> AIM OF THE EXERCISE
Instruction for the data below: set down exactly the lines from the line with "olen (pubkey msg)" to the line with "let keys := Toy.toy_keypair 0 in", inclusive, and no others.

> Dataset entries
(* ===== verification/Serdes.v ===== *)
(** * The decoders of serdes, and its trial program

    serdes/serdes.c [deserialize_data] and [print_serialized_data], which the
    server links but does not call, and serdes/main.c, a trial program that
    writes a packed message to a file and reads it back.  A local struct that
    was not initialised has fields without a value. *)

From stdpp Require Import strings.
From S2P Require Import Prelude.
From S2P Require Import CTypes.
From S2P Require Import Memory.
From S2P Require Import Platform.
From S2P Require Import Misc.
From S2P Require Import Dump.
From S2P Require Import Codec.
From S2P Require Import CircBuf.
From S2P Require Import Server.

Local Open Scope list_scope.
Local Open Scope Z_scope.

(** A [signed_message_t] on the stack. *)
Record local_message := LocalMessage {
  lm_message : option ptr;
  lm_length : option Z;
  lm_public_key : option (list byte) }.

Definition uninitialised : local_message := LocalMessage None None None.

Section code.
Context {clk : Clock} {pb : Protobuf}.

(** [memcpy(a_msg.public_key, data, 32)] from a block of the data's length. *)
Definition copy_pubkey (a_msg : local_message) (k : option (list byte)) : M local_message :=
  match k with
  | None => mret a_msg
  | Some k =>
      if (crypto_sign_PUBLICKEYBYTES <=? length k)%nat
      then mret (LocalMessage (lm_message a_msg) (lm_length a_msg) (Some (take crypto_sign_PUBLICKEYBYTES k)))
      else fail OutOfBounds
  end.

(** [a_msg.message] is not set before it is copied to. *)
Definition copy_transaction (a_msg : local_message) (data : option (list byte)) : M local_message :=
  match data with
  | None => mret a_msg
  | Some data =>
      let a_msg := LocalMessage (lm_message a_msg) (Some (Z.of_nat (length data))) (lm_public_key a_msg) in
      p ← determinate (lm_message a_msg);
      store_bytes p data ;;
      mret a_msg
  end.

(** serdes.c [deserialize_data]: [None] when [read] fails; its -1 becomes the
    length 2^64 - 1. *)
Definition deserialize_data (received : option (list byte)) : M local_message :=
  match received with
  | None => fail OutOfBounds
  | Some bytes =>
      match ipc_message__unpack (take 4096 bytes) with
      | None => fail NullDeref
      | Some message =>
          a_msg ← copy_pubkey uninitialised (pubkey message);
          copy_transaction a_msg (transaction_msg message)
      end
  end.

(** serdes.c [print_serialized_data]: an empty line, and a look at the flags. *)
Definition print_serialized_data (buffer_in : list byte) : M (list byte) :=
  match ipc_message__unpack buffer_in with
  | None => fail NullDeref
  | Some _ => mret newline
  end.

(** ** serdes/main.c *)

Definition puzzle_msg : list byte := str "testpuzzle".
Definition test_pubkey : list byte := [xaa; xaa; xaa; xaa; xee].

(** [serialize_data]: what it writes to the file. *)
Definition trial_serialize_data : M (list byte) :=
  t ← tick time_now;
  mret (ipc_message__pack (MkIpcMessage (Some puzzle_msg) (Some test_pubkey) (strftime_stamp (gmtime t)) 0 IPC_OK)).

(** [serialize_data_v2] of the trial program: status OK, no time number. *)
Definition trial_serialize_data_v2 (a_message : ptr) : M (list byte) :=
  sm ← load (A:=signed_message_t) a_message;
  t ← tick time_now;
  data ← load_bytes (sm_message sm) (Z.to_nat (sm_length sm));
  mret (ipc_message__pack (MkIpcMessage (Some data) (Some (sm_public_key sm)) (strftime_stamp (gmtime t)) 0 IPC_OK)).

(** [get_timestamp] of the trial program, the same text as that of misc.c. *)
Definition trial_get_timestamp (buffer : ptr) : M Z := get_timestamp_at (store_bytes buffer).

(** [deserialize_data] of the trial program: as in serdes.c, with what it
    prints. *)
Definition trial_deserialize_data (received : option (list byte)) : M (local_message * list byte) :=
  match received with
  | None => fail OutOfBounds
  | Some bytes =>
      match ipc_message__unpack (take 4096 bytes) with
      | None => fail NullDeref
      | Some message =>
          let out := if status_code message =? IPC_OK then str "OK!" ++ newline else [] in
          a_msg ← copy_pubkey uninitialised (pubkey message);
          a_msg ← copy_transaction a_msg (transaction_msg message);
          let date := match transaction_msg message with Some _ => str "date: " ++ timestamp message ++ newline | None => [] end in
          mret (a_msg, out ++ date)
      end
  end.

(** A [protobuf_c_boolean] printed with [%d]. *)
Definition flag_text {A} (o : option A) : list byte := match o with Some _ => str "1" | None => str "0" end.

(** [main]: the key's bytes are printed as a string; the block the library
    allocates for them has their length. *)
Definition trial_main : M (list byte) :=
  file ← trial_serialize_data;
  match ipc_message__unpack (take 1024 file) with
  | None => fail NullDeref
  | Some message =>
      key ← (match pubkey message with
             | Some k => s ← lift_res (print_s (Some <$> k)); mret (str "has pubkey!" ++ newline ++ s ++ newline)
             | None => mret []
             end);
      mret (str "serialized!" ++ newline ++ key ++
        str "has pubkey " ++ flag_text (pubkey message) ++ newline ++ str "has msg " ++ flag_text (transaction_msg message) ++ newline ++
        str "date: " ++ timestamp message ++ newline)
  end.
End code.

Section facts.
Context {sod : Sodium} {clk : Clock} {pb : Protobuf} {pbok : ProtobufOk pb}.

(** A packet the server makes has its transaction and a key of 32 bytes. *)
Lemma deserialize_packet_faults msg m :
  ipc_wf msg -> (length (ipc_message__pack msg) <= 4096)%nat -> is_Some (transaction_msg msg) ->
  olen (pubkey msg) = crypto_sign_PUBLICKEYBYTES ->
  deserialize_data (Some (ipc_message__pack msg)) m = Fault Indeterminate.
Proof.
  intros Hwf Hl [data Hd] Hk. unfold deserialize_data. rewrite take_ge, ipc_unpack_pack by done.
  unfold mbind, M_bind, copy_pubkey. rewrite Hd. destruct (pubkey msg) as [k|]; [|done].
  cbn [olen] in Hk. by rewrite Hk.
Qed.

(** C36: [deserialize_data] cannot take any message the server serves: for every
    message of the ring, packed by [serialize_data_v2], it copies the
    transaction through a pointer that was never set. *)
Theorem deserialize_data_wild id m :
  ring_msg (heap m) id ->
  (bytes ← serialize_data_v2 (Ptr id.1 0); deserialize_data (Some bytes)) m = Fault Indeterminate.
Proof.
  intros Hid. unfold mbind, M_bind. rewrite serialize_data_v2_run by done.
  destruct (ring_data_length _ _ Hid) as [Hd Hk].
  apply deserialize_packet_faults; [by apply data_msg_wf|by apply data_packet_size|by eexists|]. by cbn; rewrite Hk.
Qed.

(** The trial program's decoder fails on its own packets too: their key is
    shorter than the 32 bytes it copies. *)
Lemma trial_decoder_overreads m :
  (bytes ← trial_serialize_data; trial_deserialize_data (Some bytes)) m = Fault OutOfBounds.
Proof.
  unfold trial_serialize_data, trial_deserialize_data, mbind, M_bind, tick, mret, M_ret.
  set (msg := MkIpcMessage _ _ _ _ _). assert (ipc_wf msg) as Hwf by (split_and!; cbn; lia).
  rewrite take_ge, ipc_unpack_pack by (done || (pose proof (ipc_pack_size msg Hwf); cbn in *; lia)). done.
Qed.

(** The trial program reads past the end of the key it printed. *)
Lemma trial_main_overreads m : trial_main m = Fault OutOfBounds.
Proof.
  unfold trial_main, trial_serialize_data, mbind, M_bind, tick, mret, M_ret.
  set (msg := MkIpcMessage _ _ _ _ _). assert (ipc_wf msg) as Hwf by (split_and!; cbn; lia).
  rewrite take_ge, ipc_unpack_pack by (done || (pose proof (ipc_pack_size msg Hwf); cbn in *; lia)). done.
Qed.
End facts.

(** A memory with one signed message of 100 zeros. *)
Definition one_message : mem :=
  let keys := Toy.toy_keypair 0 in
  Mem (<[1%positive := BMsgs [SignedMessage (Ptr 2 0) 164 keys.1]]>
        (<[2%positive := BBytes (Toy.toy_sign (zeros 100) keys.2)]> ∅)) 3 0 0.

Lemma deserialize_data_wild_witness :
  (bytes ← serialize_data_v2 (clk:=Toy.toy_clock) (pb:=Wire.proto2) (Ptr 1 0);
   deserialize_data (pb:=Wire.proto2) (Some bytes)) one_message = Fault Indeterminate.
Proof.
  apply (deserialize_data_wild (sod:=Toy.mixing) (clk:=Toy.toy_clock) (pb:=Wire.proto2)
    (pbok:=Wire.proto2_ok) (1%positive, 2%positive) one_message).
  eexists _, _, (zeros 100). split_and!; [reflexivity|reflexivity|reflexivity|reflexivity|vm_compute; reflexivity|reflexivity].
Defined.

> TASK RESPONSE
  olen (pubkey msg) = crypto_sign_PUBLICKEYBYTES ->
  deserialize_data (Some (ipc_message__pack msg)) m = Fault Indeterminate.
Proof.
  intros Hwf Hl [data Hd] Hk. unfold deserialize_data. rewrite take_ge, ipc_unpack_pack by done.
  unfold mbind, M_bind, copy_pubkey. rewrite Hd. destruct (pubkey msg) as [k|]; [|done].
  cbn [olen] in Hk. by rewrite Hk.
Qed.

(** C36: [deserialize_data] cannot take any message the server serves: for every
    message of the ring, packed by [serialize_data_v2], it copies the
    transaction through a pointer that was never set. *)
Theorem deserialize_data_wild id m :
  ring_msg (heap m) id ->
  (bytes ← serialize_data_v2 (Ptr id.1 0); deserialize_data (Some bytes)) m = Fault Indeterminate.
Proof.
  intros Hid. unfold mbind, M_bind. rewrite serialize_data_v2_run by done.
  destruct (ring_data_length _ _ Hid) as [Hd Hk].
  apply deserialize_packet_faults; [by apply data_msg_wf|by apply data_packet_size|by eexists|]. by cbn; rewrite Hk.
Qed.

(** The trial program's decoder fails on its own packets too: their key is
    shorter than the 32 bytes it copies. *)
Lemma trial_decoder_overreads m :
  (bytes ← trial_serialize_data; trial_deserialize_data (Some bytes)) m = Fault OutOfBounds.
Proof.
  unfold trial_serialize_data, trial_deserialize_data, mbind, M_bind, tick, mret, M_ret.
  set (msg := MkIpcMessage _ _ _ _ _). assert (ipc_wf msg) as Hwf by (split_and!; cbn; lia).
  rewrite take_ge, ipc_unpack_pack by (done || (pose proof (ipc_pack_size msg Hwf); cbn in *; lia)). done.
Qed.

(** The trial program reads past the end of the key it printed. *)
Lemma trial_main_overreads m : trial_main m = Fault OutOfBounds.
Proof.
  unfold trial_main, trial_serialize_data, mbind, M_bind, tick, mret, M_ret.
  set (msg := MkIpcMessage _ _ _ _ _). assert (ipc_wf msg) as Hwf by (split_and!; cbn; lia).
  rewrite take_ge, ipc_unpack_pack by (done || (pose proof (ipc_pack_size msg Hwf); cbn in *; lia)). done.
Qed.
End facts.

(** A memory with one signed message of 100 zeros. *)
Definition one_message : mem :=
  let keys := Toy.toy_keypair 0 in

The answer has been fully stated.